Der Mann streckte die Hand aus, fing die ersten Tropfen ein, die satt vom Himmel fielen. Ein Rinnsal floss über seinen Arm. Er lachte, leckte das vom Schweiß salzige Wasser von der Haut, hielt den Tropfen, die sich zusehends mehrten, sein Gesicht entgegen. Freute sich am Gefühl, mit dem das Nass durch seine Locken strömte, über seinen Körper rann …

In der Ferne wurde Gebell laut. Kam näher. Nicht lange darauf schoss der Hund struppig, keuchend durch das Unterholz.

2

Die Erde dampfte. Warme Nebelschwaden hingen zwischen den Hügeln, schlingerten über die Felder. Aus den Furchen sog die aufgehende Sonne die Feuchtigkeit. Ihre Strahlen zogen schräg durch den Dunst, verfingen sich in Spinnennetzen … Geflechte aus winzigen Wasserperlen … flimmerten im Grün der Blätter und schufen viele kleine Prismen, die für Augenblicke zwischen Bäumen und Gebüsch aufblitzten. Ein süßer Duft lag über dem Land.

Angel öffnete das Fenster, sog das Aroma ein und ließ den Blick über den Garten wandern, der sich rings um das Haus erstreckte. Bis auf eine Staude purpurner Glockenblumen, die der Regen zu Boden gedrückt hatte, schien alles unversehrt. Die Wedel der beiden Palmen, die sie vor sieben Jahren gepflanzt hatte … sieben Jahre, dachte sie, so lange war das jetzt schon her … sirrten in der Brise. Sie setzte den Kaffee auf, zog ein Stück Gartenband aus der Küchenschublade, griff nach einem der Bambusstecken, die für alle möglichen Fälle neben dem Eingang lehnten, und lief barfuß hinaus. Der Bambusstab drang mühelos in die noch feuchte Erde. Sie knotete das Band an ihm fest, schlang es um die Stängel und richtete die Staude auf. Die Blütenköpfe taumelten.

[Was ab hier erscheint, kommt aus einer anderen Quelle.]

(* ===== verification/Wakeup.v ===== *)
(** * Wakeup: a wait set's control condition and its handoff with waiters

    Models [WaitSetWake] of src/impl/wait_set_impl.hpp, and how [notify],
    [wait_for_notification] and [TopologyMutationGuard] interleave.  The
    sequential operations come first; the step relation cuts them at the points
    where another thread can run. *)

From S2P Require Import Prelude.
From stdpp Require Import gmap.

(** ** The operations *)

(** [trigger_value] is that of the control GuardCondition. *)
Record WaitSetWake := MkWake { generation : Z; broken : bool; trigger_value : bool }.

Definition new_wake : WaitSetWake := MkWake 0 false false.

#[export] Instance WaitSetWake_inhabited : Inhabited WaitSetWake := populate new_wake.

(** The two parts of [notify]: the counter, then the trigger value. *)
Definition bump (w : WaitSetWake) : WaitSetWake :=
  MkWake (wrap_u64 (generation w + 1)) (broken w) (trigger_value w).

Definition set_trigger (value ok : bool) (w : WaitSetWake) : WaitSetWake :=
  if ok then MkWake (generation w) (broken w) value
  else MkWake (generation w) true (trigger_value w).

(** [ok] tells whether Fast DDS accepted the trigger value. *)
Definition notify (ok : bool) (w : WaitSetWake) : Result unit * WaitSetWake :=
  (if ok then success tt else fail DDSError "Fast DDS control condition trigger failed",
   set_trigger true ok (bump w)).

Definition clear_if_unchanged (ok : bool) (observed : Z) (w : WaitSetWake) : bool * WaitSetWake :=
  if negb (generation w =? observed)%Z then (false, w) else (ok, set_trigger false ok w).

(** [replace] detaches the control condition and attaches a fresh one, whose
    trigger value is false. *)
Definition replace (detached attached : bool) (w : WaitSetWake) : bool * WaitSetWake :=
  if negb detached then (false, w)
  else if negb attached then (false, w)
  else (true, MkWake (generation w) false false).

(** ** The handoff

    One waiter and any number of other threads.  A notifier triggers a
    GuardCondition and calls [notify]; a mutator adds, removes or reconciles
    under a [TopologyMutationGuard] and needs [native_mutex_], which the waiter
    holds during its native wait. *)

Inductive Waiter :=
  | Idle                        (* at the head of wait's loop, or not in wait *)
  | Scanning (observed : Z)     (* has read wake_->generation *)
  | Scanned (observed : Z)      (* found nothing ready *)
  | Handoff (observed : Z)      (* saw no mutation; holds topology_handoff_mutex_ *)
  | Locked (observed : Z)       (* holds native_mutex_ as well *)
  | Clearing                    (* in clear_if_unchanged, the generation compared *)
  | Sleeping.                   (* in the native wait; holds native_mutex_ *)

Inductive Thread :=
  | NRaise (g : nat) | NBump (g : nat) | NSet (g : nat)
  | MEnter | MBump1 | MSet1 | MNative | MNote | MLeave | MBump2 | MSet2
  | Done.

#[export] Instance Thread_eq_dec : EqDecision Thread.
Proof. solve_decision. Defined.

(** [ready]: the GuardConditions triggered and not yet consumed. *)
Record HState := MkH {
  wake : WaitSetWake;
  ready : gset nat;
  active_topology_mutations : nat;
  topology : Z;
  waiter : Waiter;
  threads : gmap nat Thread }.

Definition holds_handoff (w : Waiter) : bool :=
  match w with Handoff _ | Locked _ | Clearing => true | _ => false end.
Definition holds_native (w : Waiter) : bool :=
  match w with Locked _ | Clearing | Sleeping => true | _ => false end.
Definition holds_wake (w : Waiter) : bool :=
  match w with Clearing => true | _ => false end.

(** A thread's next step, [None] when it is blocked or has finished. *)
Definition thread_next (s : HState) (t : Thread) : option (WaitSetWake * gset nat * nat * Z * Thread) :=
  let '(w, rd, act, top) := (wake s, ready s, active_topology_mutations s, topology s) in
  match t with
  | NRaise g => Some (w, {[g]} ∪ rd, act, top, NBump g)
  | NBump g => Some (bump w, rd, act, top, NSet g)
  | NSet g => if holds_wake (waiter s) then None else Some (set_trigger true true w, rd, act, top, Done)
  | MEnter => if holds_handoff (waiter s) then None else Some (w, rd, S act, top, MBump1)
  | MBump1 => Some (bump w, rd, act, top, MSet1)
  | MSet1 => if holds_wake (waiter s) then None else Some (set_trigger true true w, rd, act, top, MNative)
  | MNative => if holds_native (waiter s) then None else Some (w, rd, act, top, MNote)
  | MNote => Some (w, rd, act, top + 1, MLeave)%Z
  | MLeave => if holds_handoff (waiter s) then None else Some (w, rd, pred act, top, MBump2)
  | MBump2 => Some (bump w, rd, act, top, MSet2)
  | MSet2 => if holds_wake (waiter s) then None else Some (set_trigger true true w, rd, act, top, Done)
  | Done => None
  end.

Inductive other_step (s : HState) : HState -> Prop :=
  | other_step_intro i t w rd act top t' :
      threads s !! i = Some t ->
      thread_next s t = Some (w, rd, act, top, t') ->
      other_step s (MkH w rd act top (waiter s) (<[i := t']> (threads s))).

Definition move (s : HState) (w : Waiter) : HState :=
  MkH (wake s) (ready s) (active_topology_mutations s) (topology s) w (threads s).

Inductive waiter_step : HState -> HState -> Prop :=
  | w_observe s : waiter s = Idle -> waiter_step s (move s (Scanning (generation (wake s))))
  | w_report s o : waiter s = Scanning o -> ready s <> ∅ ->
      waiter_step s (MkH (wake s) ∅ (active_topology_mutations s) (topology s) Idle (threads s))
  | w_nothing s o : waiter s = Scanning o -> ready s = ∅ -> waiter_step s (move s (Scanned o))
  | w_retry s o : waiter s = Scanned o -> waiter_step s (move s Idle)
  | w_handoff s o : waiter s = Scanned o -> active_topology_mutations s = 0 ->
      waiter_step s (move s (Handoff o))
  | w_lock s o : waiter s = Handoff o -> waiter_step s (move s (Locked o))
  | w_changed s o : waiter s = Locked o -> generation (wake s) <> o -> waiter_step s (move s Idle)
  | w_unchanged s o : waiter s = Locked o -> generation (wake s) = o ->
      waiter_step s (move s Clearing)
  | w_clear s : waiter s = Clearing ->
      waiter_step s (MkH (set_trigger false true (wake s)) (ready s) (active_topology_mutations s)
                       (topology s) Sleeping (threads s))
  | w_wake s : waiter s = Sleeping -> waiter_step s (move s Idle).

Definition handoff_step (s s' : HState) : Prop := waiter_step s s' \/ other_step s s'.

(** Threads that have not begun; fewer than 2^63, so that their two bumps each
    do not bring the counter back. *)
Definition handoff_init (s : HState) : Prop :=
  wake s = new_wake /\ ready s = ∅ /\ active_topology_mutations s = 0 /\ waiter s = Idle /\
  (forall i t, threads s !! i = Some t -> t = MEnter \/ exists g, t = NRaise g) /\
  (Z.of_nat (size (threads s)) < 2 ^ 63)%Z.

(** ** The invariant *)

Definition bumps_left (t : Thread) : nat :=
  match t with
  | MEnter | MBump1 => 2
  | NRaise _ | NBump _ | MSet1 | MNative | MNote | MLeave | MBump2 => 1
  | _ => 0
  end.

Definition in_mutation (t : Thread) : nat :=
  match t with MBump1 | MSet1 | MNative | MNote | MLeave => 1 | _ => 0 end.

Definition reconciling (t : Thread) : bool :=
  match t with MNative | MNote | MLeave => true | _ => false end.

Definition at_bump (s : HState) (g : nat) : Prop := exists i, threads s !! i = Some (NBump g).

(** A thread that has raised [g] and not yet set the trigger value. *)
Definition notifying (s : HState) (g : nat) : Prop :=
  exists i, threads s !! i = Some (NBump g) \/ threads s !! i = Some (NSet g).

(** A GuardCondition raised since the waiter read [o] has moved the counter or
    is about to. *)
Definition raised_after (s : HState) (o : Z) : Prop :=
  forall g, g ∈ ready s -> (o < generation (wake s))%Z \/ at_bump s g.

Definition waiter_ok (s : HState) : Prop :=
  match waiter s with
  | Idle => True
  | Scanning o => (o <= generation (wake s))%Z
  | Scanned o => (o <= generation (wake s))%Z /\ raised_after s o
  | Handoff o | Locked o =>
      active_topology_mutations s = 0 /\ (o <= generation (wake s))%Z /\ raised_after s o
  | Clearing => active_topology_mutations s = 0 /\ forall g, g ∈ ready s -> notifying s g
  | Sleeping =>
      trigger_value (wake s) = true \/
      (forall g, g ∈ ready s -> notifying s g) /\
      (forall i t, threads s !! i = Some t -> reconciling t = false)
  end.

Record HandoffInv (s : HState) : Prop := {
  inv_generation : (0 <= generation (wake s))%Z /\
    (generation (wake s) + Z.of_nat (map_sum bumps_left (threads s)) < 2 ^ 64)%Z;
  inv_active : active_topology_mutations s = map_sum in_mutation (threads s);
  inv_waiter : waiter_ok s }.

Lemma handoff_init_inv s : handoff_init s -> HandoffInv s.
Proof.
  intros (Hw & Hr & Ha & Hi & Ht & Hn). constructor.
  - rewrite Hw. simpl. split; [lia|].
    enough (map_sum bumps_left (threads s) <= 2 * size (threads s)) by lia.
    apply map_sum_bound. intros i t [-> | [g ->]]%Ht; simpl; lia.
  - rewrite Ha. enough (map_sum in_mutation (threads s) <= 0 * size (threads s)) by lia.
    apply map_sum_bound. intros i t [-> | [g ->]]%Ht; simpl; lia.
  - unfold waiter_ok. by rewrite Hi.
Qed.

(** No thread is inside a mutation while the counter is 0. *)
Lemma no_mutation s i t :
  active_topology_mutations s = map_sum in_mutation (threads s) ->
  active_topology_mutations s = 0 -> threads s !! i = Some t -> in_mutation t = 0.
Proof. intros Ha H0 Ht. pose proof (map_sum_elem in_mutation _ _ _ Ht). lia. Qed.

Lemma waiter_step_inv s s' : HandoffInv s -> waiter_step s s' -> HandoffInv s'.
Proof.
  intros [Hg Ha Hw] Hs. unfold waiter_ok in Hw.
  destruct Hs as [s H|s o H Hr|s o H Hr|s o H|s o H H0|s o H|s o H Hn|s o H Hn|s H|s H];
    rewrite H in Hw; constructor; unfold waiter_ok, raised_after, notifying, at_bump in *;
    simpl in *; intuition auto; try lia.
  - rewrite Hr in *. set_solver.
  - match goal with Hr : forall g, _ -> _ \/ _, Hin : _ ∈ ready _ |- _ => destruct (Hr _ Hin) as [|[i Hi]] end;
      [lia | eauto].
  - right. split; [done|]. intros i t Ht.
    enough (in_mutation t = 0) by (by destruct t). eauto using no_mutation.
Qed.

#[local] Arguments bump : simpl never.

Ltac thread_cases t Hn :=
  destruct t; cbn in Hn; case_match_hyps; simplify_eq/=.

Lemma bump_generation w : (0 <= generation w < UINT64_MAX)%Z -> generation (bump w) = (generation w + 1)%Z.
Proof. intros H. unfold bump. simpl. apply wrap_u64_small. unfold_ints. lia. Qed.

(** A step moves what is left to bump into the counter, and keeps the number
    of mutations under way. *)
Lemma thread_next_counts s t w rd act top t' :
  (0 <= generation (wake s) /\ generation (wake s) + Z.of_nat (bumps_left t) < 2 ^ 64)%Z ->
  in_mutation t <= active_topology_mutations s ->
  thread_next s t = Some (w, rd, act, top, t') ->
  (generation w + Z.of_nat (bumps_left t') = generation (wake s) + Z.of_nat (bumps_left t))%Z /\
  bumps_left t' <= bumps_left t /\
  act + in_mutation t = active_topology_mutations s + in_mutation t'.
Proof.
  intros Hg Ha Hn. pose proof (bump_generation (wake s)) as Hb. unfold UINT64_MAX in Hb.
  thread_cases t Hn; rewrite ?Hb; lia.
Qed.

(** What a thread's step adds to the GuardConditions raised. *)
Lemma thread_next_ready s t w rd act top t' g :
  thread_next s t = Some (w, rd, act, top, t') -> g ∈ rd -> g ∈ ready s \/ t' = NBump g.
Proof.
  intros Hn Hg. thread_cases t Hn; auto.
  apply elem_of_union in Hg as [->%elem_of_singleton | ?]; auto.
Qed.

Section OtherStep.
Context (s : HState) (i : nat) (t t' : Thread) (w : WaitSetWake) (rd : gset nat) (act : nat) (top : Z).
Context (Hinv : HandoffInv s) (Hi : threads s !! i = Some t).
Context (Hn : thread_next s t = Some (w, rd, act, top, t')).

Local Notation s' := (MkH w rd act top (waiter s) (<[i := t']> (threads s))).

Lemma other_step_counts :
  (generation w + Z.of_nat (bumps_left t') = generation (wake s) + Z.of_nat (bumps_left t))%Z /\
  bumps_left t' <= bumps_left t /\
  act + in_mutation t = active_topology_mutations s + in_mutation t'.
Proof.
  destruct Hinv as [Hg Ha _]. pose proof (map_sum_elem bumps_left _ _ _ Hi).
  pose proof (map_sum_elem in_mutation _ _ _ Hi).
  eapply thread_next_counts; [lia | lia | done].
Qed.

Drinnen begann es zu zischen. Angel biss das Band dicht am Stecken ab, rollte den Rest über dem Handrücken zusammen und war rechtzeitig zurück, um die brodelnde Moka von der Gasflamme zu nehmen. Sie angelte eine Tasse vom Regal, goss den Kaffee hinein, fischte ein paar Kekse aus einer Blechdose und ließ sich auf der Bank neben der Haustür nieder.

Wenn es das Wetter erlaubte, trank sie den Kaffee immer auf diesem Platz. Morgens, manchmal auch mittags. Von hier aus schaute sie über die Felder, zur Stadt hinauf. Wie ein Ozeandampfer schien sie auf dem Kamm des höchsten Hügels zu treiben, bereit, sich von der nächsten Woge mitnehmen zu lassen. Seit dreitausend Jahren zwischen Himmel und Erde, dachte Angel, immer im Scheinbaren. Scheinbar keine Regung, scheinbar auf dem Sprung. Nicht rund um einen Hügel in die Höhe gewachsen, obenauf ein Kirchturm oder ein Kastell, nicht umgekehrt von oben über die Hänge hinabgeflossen, sondern langgestreckt auf einem Grat.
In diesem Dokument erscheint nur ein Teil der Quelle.